##### EXTRACTED INFORMATION

(** *** What a request's next command is *)

(** A column command is issued only for the request's own command. *)
Lemma next_column i h c r cmd x :
  device_ok spec pr i h (channel c) → request_wf spec pr i r →
  decode spec (translate spec (type r)) (addr_vec r) (channel c) = Some cmd →
  is_column (cmd, addr_vec r, x) = is_rw (type r) && bool_decide (cmd = translate spec (type r)).
Proof.
  intros Hd Hwf. pose proof (device_shaped spec pr i h _ Hd) as Hsh. destruct Hd as (_&Hb&_).
  assert (∀ col, rw pr col → path_ok spec (bank_idx spec) (addr_vec r) → decode spec col (addr_vec r) (channel c) = Some cmd →
    cmd ∈ [WideIO2.PDX; WideIO2.SREFX; WideIO2.ACT; WideIO2.PRE] ∨ cmd = col) as Hrw.
  { intros col Hcol Ha. destruct (sees_path spec pr (addr_vec r) (channel c)) as (rr&sp&nb&Hr&Hs&Hsp&Hone&_); [done..|].
    rewrite (sees_decode spec pr (addr_vec r) rr Ha Hr col (channel c) sp nb Hcol Hs).
    destruct (wake_cases spec pr sp nb Hsp) as [[-> Hw]|(w&Hw&Hw'&Hwm&_)]; rewrite Hw; simpl.
    - unfold row_cmd. simpl. repeat case_decide; intros; simplify_eq; try set_solver; by right.
    - rewrite decide_False by done. intros [= <-]. destruct Hw' as [-> | ->]; set_solver. }
  unfold request_wf in Hwf. destruct (type r) eqn:Ety; try done; simpl.
  - intros Hdec. destruct (Hrw WideIO2.RD) as [Hin|E]; [by left|apply Hwf|done| |by subst].
    rewrite !elem_of_cons, elem_of_nil in Hin. by destruct Hin as [->|[->|[->|[->|[]]]]].
  - intros Hdec. destruct (Hrw WideIO2.WR) as [Hin|E]; [by right|apply Hwf|done| |by subst].
    rewrite !elem_of_cons, elem_of_nil in Hin. by destruct Hin as [->|[->|[->|[->|[]]]]].
  - destruct Hwf as (_&Ha&_). pose proof (bp_levels spec pr) as [Hpb Hbr]. pose proof (row_lt (spec:=spec)).
    destruct (node_at_total spec 0 (power_idx spec pr) (addr_vec r) (channel c)) as (dp&Hp&_); [done|lia|lia|done|].
    rewrite (decode_ref spec pr (addr_vec r) _ dp Hsh Ha Hp). by case_match; intros [= <-].
Qed.

(** *** One burst *)

(** A burst that is not the last is only counted. *)
Lemma wide_complete_more s j r (c : WideCtrl) :
  burst_count (one_burst r) ≠ 0 → wide_complete o s j r c = Some (with_burst s j r c).
Proof.
  intros Hb. unfold wide_complete. fold (one_burst r). rewrite (proj2 (Z.eqb_neq _ _) Hb), !andb_false_r. done.
Qed.

(** With the last burst the request is completed as in the generic [tick]. *)
Lemma wide_complete_last s j r (c : WideCtrl) :
  burst_count (one_burst r) = 0 → get_queue (type r) = s →
  wide_complete o s j r c = complete spec s j (one_burst r) (with_burst s j r c).
Proof.
  intros Hb Hs. unfold wide_complete, complete. fold (one_burst r). rewrite Hb, Z.eqb_refl, !andb_true_r.
  destruct (one_burst_frame r) as (_&Et&Ea&_). cbv zeta.
  destruct (type r) eqn:E; simpl in Hs; subst s; repeat (rewrite Et; simpl); try done.
  by rewrite !delete_insert_list.
Qed.
(** The index [wrp] draws at random is always 0: the loop leaves at the first
    entry whose bank is not 0, which is the first or the second. *)
Lemma top_idle_small d : NoDup (map snd d) → top_idle 0 d = 0 ∨ top_idle 0 d = 1.
Proof.
  destruct d as [|[k b] [|[k' b'] d]]; simpl; [by left|destruct (negb _); by left|].
  intros [Hb _]%NoDup_cons. destruct (Z.eqb_spec b 0) as [->|]; simpl; [|by left].
  destruct (Z.eqb_spec b' 0) as [->|]; simpl; [|by right]. destruct Hb. by left.
Qed.

(** The demand of a bank: the queued reads and writes to it. *)
Definition demand (r b : Z) (c : DsarpCtrl) : Z := issued r b (q (writeq c)) + issued r b (q (readq c)).

Lemma zlookup_head {A} (l : list A) : zlookup l 0 = head l.
Proof. by destruct l. Qed.

(** [wrp] of one rank, once its loops are computed. *)
Lemma wrp_rank_eq r R c :
  dwf R c →
  ∃ pending k, existsM (λ req, if decide (type req = REFRESH) then coord_is level_rank r req else Some false) (q (otherq c)) = Some pending ∧
    wrp_rank o rand sort r R c =
      if pending || (ranked r (q (writeq c)) =? 0) then Some (R, c)
      else
        let R1 := set_rand_calls k R in
        e ← head (sort (demands (max_bank_count R) (λ b, demand r b c)));
        backlog ← table_at (bank_refresh_backlog R) r (snd e);
        if (backlog <? backlog_max) && negb (otherq_full c) then refresh_now o r (snd e) R1 c else Some (R1, c).
Proof.
  intros Hw.
  assert (is_Some (existsM (λ req, if decide (type req = REFRESH) then coord_is level_rank r req else Some false) (q (otherq c)))) as [pending Hp].
  { apply existsM_is_Some. eapply Forall_impl; [apply (w_other _ _ Hw)|]. intros req Hreq. simpl in Hreq.
    case_decide as E; [|by eexists]. apply coord_is_Some. rewrite (Hreq E). vm_compute. lia. }
  exists pending. unfold wrp_rank. rewrite Hp; cbn [mbind option_bind].
  destruct pending; simpl; [exists 0%nat; done|].
  change (map (λ b, (0, b)) (upto (max_bank_count R))) with (demands (max_bank_count R) (λ _, 0)).
  rewrite (add_demand_spec R c) by apply (w_writes _ _ Hw). cbn [mbind option_bind].
  change (0 + ranked r (q (writeq c))) with (ranked r (q (writeq c))). destruct (ranked r (q (writeq c)) =? 0); [exists 0%nat; done|].
  rewrite (add_demand_spec R c) by apply (w_reads _ _ Hw). cbn [mbind option_bind].
  rewrite (demands_ext _ (λ b, 0 + issued r b (q (writeq c)) + issued r b (q (readq c))) (λ b, demand r b c)) by (unfold demand; intros; lia).
  set (d := sort _). assert (NoDup (map snd d)) as Hnd.
  { unfold d. rewrite sort_perm, demands_snd. apply NoDup_upto. }
  destruct (top_idle_small d Hnd) as [E|E]; rewrite E; simpl; rewrite ?Z.rem_1_r, zlookup_head.
  - exists (rand_calls R). destruct R. done.
  - exists (S (rand_calls R)). done.
Qed.

Lemma wrp_ok n m R c : skips o = true → sched_inv n m R c → is_Some (wrp o rand sort R c).
Proof.
  intros Hs HI. unfold wrp. destruct (id HI) as (_&_&En&_). apply (dloop_ok (λ R c r, wrp_rank o rand sort r R c) (sched_inv n m)); [| |done].
  - intros r R1 c1 Hr%elem_of_upto (Hw&_&En1&Em1). destruct (wrp_rank_eq r R1 c1 Hw) as (p&k&_&->).
    destruct (p || _); [by eexists|]. cbv zeta. pose proof (w_pos _ _ Hw) as [_ Hpos].
    set (d := demands _ _). assert (∃ e, head (sort d) = Some e ∧ 0 ≤ snd e < max_bank_count R1) as (e&->&He).
    { destruct (sort d) as [|e l] eqn:E.
      - pose proof (sort_perm d) as Hperm. rewrite E in Hperm. apply Permutation_length in Hperm. unfold d, demands in Hperm.
        rewrite length_map, length_upto in Hperm. simpl in Hperm. lia.
      - exists e. split; [done|]. apply elem_of_upto. rewrite <-(demands_snd _ (λ b, demand r b c1)). fold d.
        rewrite <-(sort_perm d), E. by left. }
    cbn [mbind option_bind]. destruct (table_is_Some _ _ _ r (snd e) (w_backlog _ _ Hw)) as [x ->]; [congruence|done|]. cbn [mbind option_bind].
    destruct (_ && _) eqn:E; [|by eexists]. apply andb_prop in E as [_ E]. apply refresh_now_ok; [destruct Hw; by split| |simpl; congruence|done].
    unfold otherq_full, oroom in *. destruct (Z.leb_spec (qmax (otherq c1)) (qsize (otherq c1))); [done|lia].
  - intros r R1 c1 R2 c2 HI1 H1. destruct (wrp_rank_step o rand sort _ _ _ _ _ Hs (proj1 (proj2 HI1)) H1) as ((l&Hd&_)&HB2&E2).
    by eapply (sched_inv_step n m R1).
Qed.

(** ** The turns of the banks *)
Lemma rank_refresh_ok ranks c :
  Z.of_nat (length ranks) ≤ oroom c → is_Some (foldM (λ c r, refresh_target spec r (-1) (-1) c) c ranks).
Proof.
  revert c. induction ranks as [|r ranks IH]; intros c Hroom; simpl; [by eexists|]. simpl in Hroom.
  destruct (refresh_target_room o r (-1) (-1) c) as [c1 H1]; [unfold oroom in Hroom; lia|]. rewrite H1; simpl.
  apply IH. destruct (refresh_target_push _ _ _ _ _ _ H1) as (req&->&_&_). unfold oroom, qsize, push in *. simpl.
  rewrite length_app. simpl. lia.
Qed.

Lemma inject_rank_ok r n m R c :
  sched_inv n m R c → 0 ≤ r < n → 0 < oroom c → is_Some (inject_rank o r R c).
Proof.
  intros (Hw&_&<-&_) Hr Hroom. pose proof (w_pos _ _ Hw) as [_ Hpos]. unfold inject_rank.
  destruct (w_counters _ _ Hw r Hr) as (b&Hb&Hbr). rewrite Hb; cbn [mbind option_bind].
  destruct (table_is_Some _ _ _ r b (w_backlog _ _ Hw) Hr Hbr) as [x Hx].
  destruct (upd2_is_Some (λ x, x - 1) _ _ _ _ Hx) as [bl Hbl]. rewrite Hbl; cbn [mbind option_bind].
  destruct (upd2_Some _ _ _ _ _ Hbl) as [Hat Hsh].
  rewrite (proj2 (Z.eqb_neq (max_bank_count R) 0)) by lia. simpl. rewrite upd_child_lookup, Hb; cbn [mbind option_bind].
  set (R1 := set_counters _ _). assert (is_Some (ref_now o r b R1 c)) as [now ->].
  { unfold ref_now. destruct (skips o); [|by eexists]. simpl. rewrite Hat, Hx. by eexists. }
  cbn [mbind option_bind]. destruct now; [|by eexists].
  apply refresh_now_ok; [|done|done|done]. destruct Hw as [H1 H2 H3 H4 H5 H6 H7 H8]. split; try done; simpl.
  - by rewrite Hsh.
  - intros r0 Hr0. rewrite zlookup_insert by (lia || by eexists). destruct (r0 =? r); [|by apply H5].
    eexists. split; [done|]. apply rem_range; lia.
Qed.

##########

→ EXERCISE INSTRUCTIONS
Output only the lines from the line that contains "apply IH. destruct" through the end of the entries, both included, exactly as they appear.

→ RESPONSE FOR THIS EXERCISE
  apply IH. destruct (refresh_target_push _ _ _ _ _ _ H1) as (req&->&_&_). unfold oroom, qsize, push in *. simpl.
  rewrite length_app. simpl. lia.
Qed.

Lemma inject_rank_ok r n m R c :
  sched_inv n m R c → 0 ≤ r < n → 0 < oroom c → is_Some (inject_rank o r R c).
Proof.
  intros (Hw&_&<-&_) Hr Hroom. pose proof (w_pos _ _ Hw) as [_ Hpos]. unfold inject_rank.
  destruct (w_counters _ _ Hw r Hr) as (b&Hb&Hbr). rewrite Hb; cbn [mbind option_bind].
  destruct (table_is_Some _ _ _ r b (w_backlog _ _ Hw) Hr Hbr) as [x Hx].
  destruct (upd2_is_Some (λ x, x - 1) _ _ _ _ Hx) as [bl Hbl]. rewrite Hbl; cbn [mbind option_bind].
  destruct (upd2_Some _ _ _ _ _ Hbl) as [Hat Hsh].
  rewrite (proj2 (Z.eqb_neq (max_bank_count R) 0)) by lia. simpl. rewrite upd_child_lookup, Hb; cbn [mbind option_bind].
  set (R1 := set_counters _ _). assert (is_Some (ref_now o r b R1 c)) as [now ->].
  { unfold ref_now. destruct (skips o); [|by eexists]. simpl. rewrite Hat, Hx. by eexists. }
  cbn [mbind option_bind]. destruct now; [|by eexists].
  apply refresh_now_ok; [|done|done|done]. destruct Hw as [H1 H2 H3 H4 H5 H6 H7 H8]. split; try done; simpl.
  - by rewrite Hsh.
  - intros r0 Hr0. rewrite zlookup_insert by (lia || by eexists). destruct (r0 =? r); [|by apply H5].
    eexists. split; [done|]. apply rem_range; lia.
Qed.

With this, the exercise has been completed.